Sailing pair selected for GB Olympic squad

 

A silver medal at their world championship in Fremantle last month has secured the Olympic berth in Weymouth this year for Luke Patience and Stuart Bithell in the 470 dinghy. It also made Patience the first Scotsman to be selected for Britain’s Olympic squad.

Patience was born in Helensburgh and now lives in Portland, where the 2012 Olympic sailing regatta will be staged. He began sailing an Optimist aged seven and started racing two years later at his local sailing club, Royal Northern and Clyde Yacht Club. He will be 26 on 4 August, just two days before the men’s 470 medal race.

Bithell was born in Rochdale, England and now lives in Portland.  He also started sailing at seven at Hollingworth Lake Sailing Club in Rochdale. He will be 26 on 28th August.
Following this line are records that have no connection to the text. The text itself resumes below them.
Lemma failed_fetch_witness :
  ItemsModel.items Simple.first_page = Some Simple.page
  /\ ItemsModel.items
       (ItemsModel.set_error (ItemsModel.set_loading Simple.first_page false)
          "Failed to fetch items: timeout")
     = Some Simple.page.
Proof.
  split; [reflexivity |].
  destruct (@payload_replaced_only_by_fetch_result Simple.deps 0) as (Hitems & _).
  apply (Hitems Simple.first_page (itemsMsg (Failed "timeout")) _ []).
  - reflexivity.
  - intros r. discriminate.
Defined.

Lemma search_entry_witness :
  ItemsModel.showSearch Samples.typed_x = true
  /\ exists m',
      ItemsModel.Update 0 Samples.typed_x (KeyMsg "enter") = Ok (m', [fetchItems])
      /\ api.Page (fetchItems_params m') = Some 1
      /\ api.Search (fetchItems_params m') = Some "x".
Proof.
  split; [reflexivity |].
  destruct (@search_entry_and_request Simple.deps 0 Samples.typed_x eq_refl)
    as ((m' & Hupd & _ & Hparams) & _).
  exists m'. split; [exact Hupd |]. rewrite Hparams. split; reflexivity.
Defined.

Lemma events_order_witness :
  0 <= EventsModel.maxEvents Samples.keeps_one
  /\ llen (EventsModel.events Samples.keeps_one)
     <= EventsModel.maxEvents Samples.keeps_one
  /\ exists m',
      feed_events 0 Samples.keeps_one [Samples.first_event; Samples.second_event]
      = Ok m'
      /\ EventsModel.events m' = [Samples.second_event].
Proof.
  assert (H0 : 0 <= EventsModel.maxEvents Samples.keeps_one) by (simpl; lia).
  assert (H1 : llen (EventsModel.events Samples.keeps_one)
               <= EventsModel.maxEvents Samples.keeps_one)
    by (unfold llen; simpl; lia).
  split; [exact H0 |]. split; [exact H1 |].
  destruct (@events_kept_newest_first Simple.deps 0
              [Samples.first_event; Samples.second_event] Samples.keeps_one H0 H1)
    as (m' & Hfeed & Hev & _).
  exists m'. split; [exact Hfeed |]. rewrite Hev. reflexivity.
Defined.

Lemma detail_tabs_witness :
  0 <= ItemDetailModel.activeTab (@ItemDetailModel.New Simple.deps "42") < 3
  /\ ItemDetailModel.activeTab
       (fst (ItemDetailModel.Update 0 (@ItemDetailModel.New Simple.deps "42")
               (KeyMsg "shift+tab")))
     = 2.
Proof.
  assert (H : 0 <= ItemDetailModel.activeTab (@ItemDetailModel.New Simple.deps "42") < 3)
    by (simpl; lia).
  split; [exact H |].
  destruct (@detail_tabs_wrap Simple.deps 0 (ItemDetailModel.New "42") H)
    as (_ & _ & Hback & _).
  rewrite Hback. reflexivity.
Defined.

Lemma late_result_witness :
  App.currentScreen Simple.away_app = ScreenDashboard
  /\ App.Update 4 Simple.away_app (itemsMsg (Failed "timeout"))
     = Ok (Simple.away_app, [])
  /\ App.items Simple.away_app = App.items Simple.away_app.
Proof.
  assert (Hupd : App.Update 4 Simple.away_app (itemsMsg (Failed "timeout"))
                 = Ok (Simple.away_app, [])) by reflexivity.
  split; [reflexivity |]. split; [exact Hupd |].
  destruct (@message_reaches_active_screen_only Simple.deps 4 Simple.away_app
              (itemsMsg (Failed "timeout")) Simple.away_app [] Hupd)
    as (_ & _ & _ & Hitems & _).
  - intros w h. discriminate.
  - apply Hitems. discriminate.
Defined.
Saying farewell to his career in the Optimist dinghy, Matt Whitfield of Penarth, S Wales, was the top placed of the five-strong British team at the world championship in Napier, New Zealand. Last year the 14-year old was 141st. This year he had jumped 120 places up the table to be 21st but he will not be at the next world championship in the Dominican Republic in July.

Instead he will be contesting the youth European championship of the Laser Radial in Austria in August. He is also the current world champion in the Feva class dinghy.

Said squad coach Alan Williams: “You are going to hear a lot more of this young man. Most of the squad will be going on to Dominica, but we know that there are some countries where are competitors are sailing more hours in a week than we do in a month.”

One of those is Singapore, where sailing is often part of the school curriculum, and from where the 2011 champion, Kimberly Lim comes. She is the second successive girl to win the world crown in a class which allows and encourages open competition between girls and boys. Bart Lambriex of The Netherlands was second with another Singapore competitor, Ryan Lo, third.

And it was an Irish girl, Sophie Browne, from Tralee Bay Sailing Club and the Royal Cork, who beat all the British sailors to be 13th overall.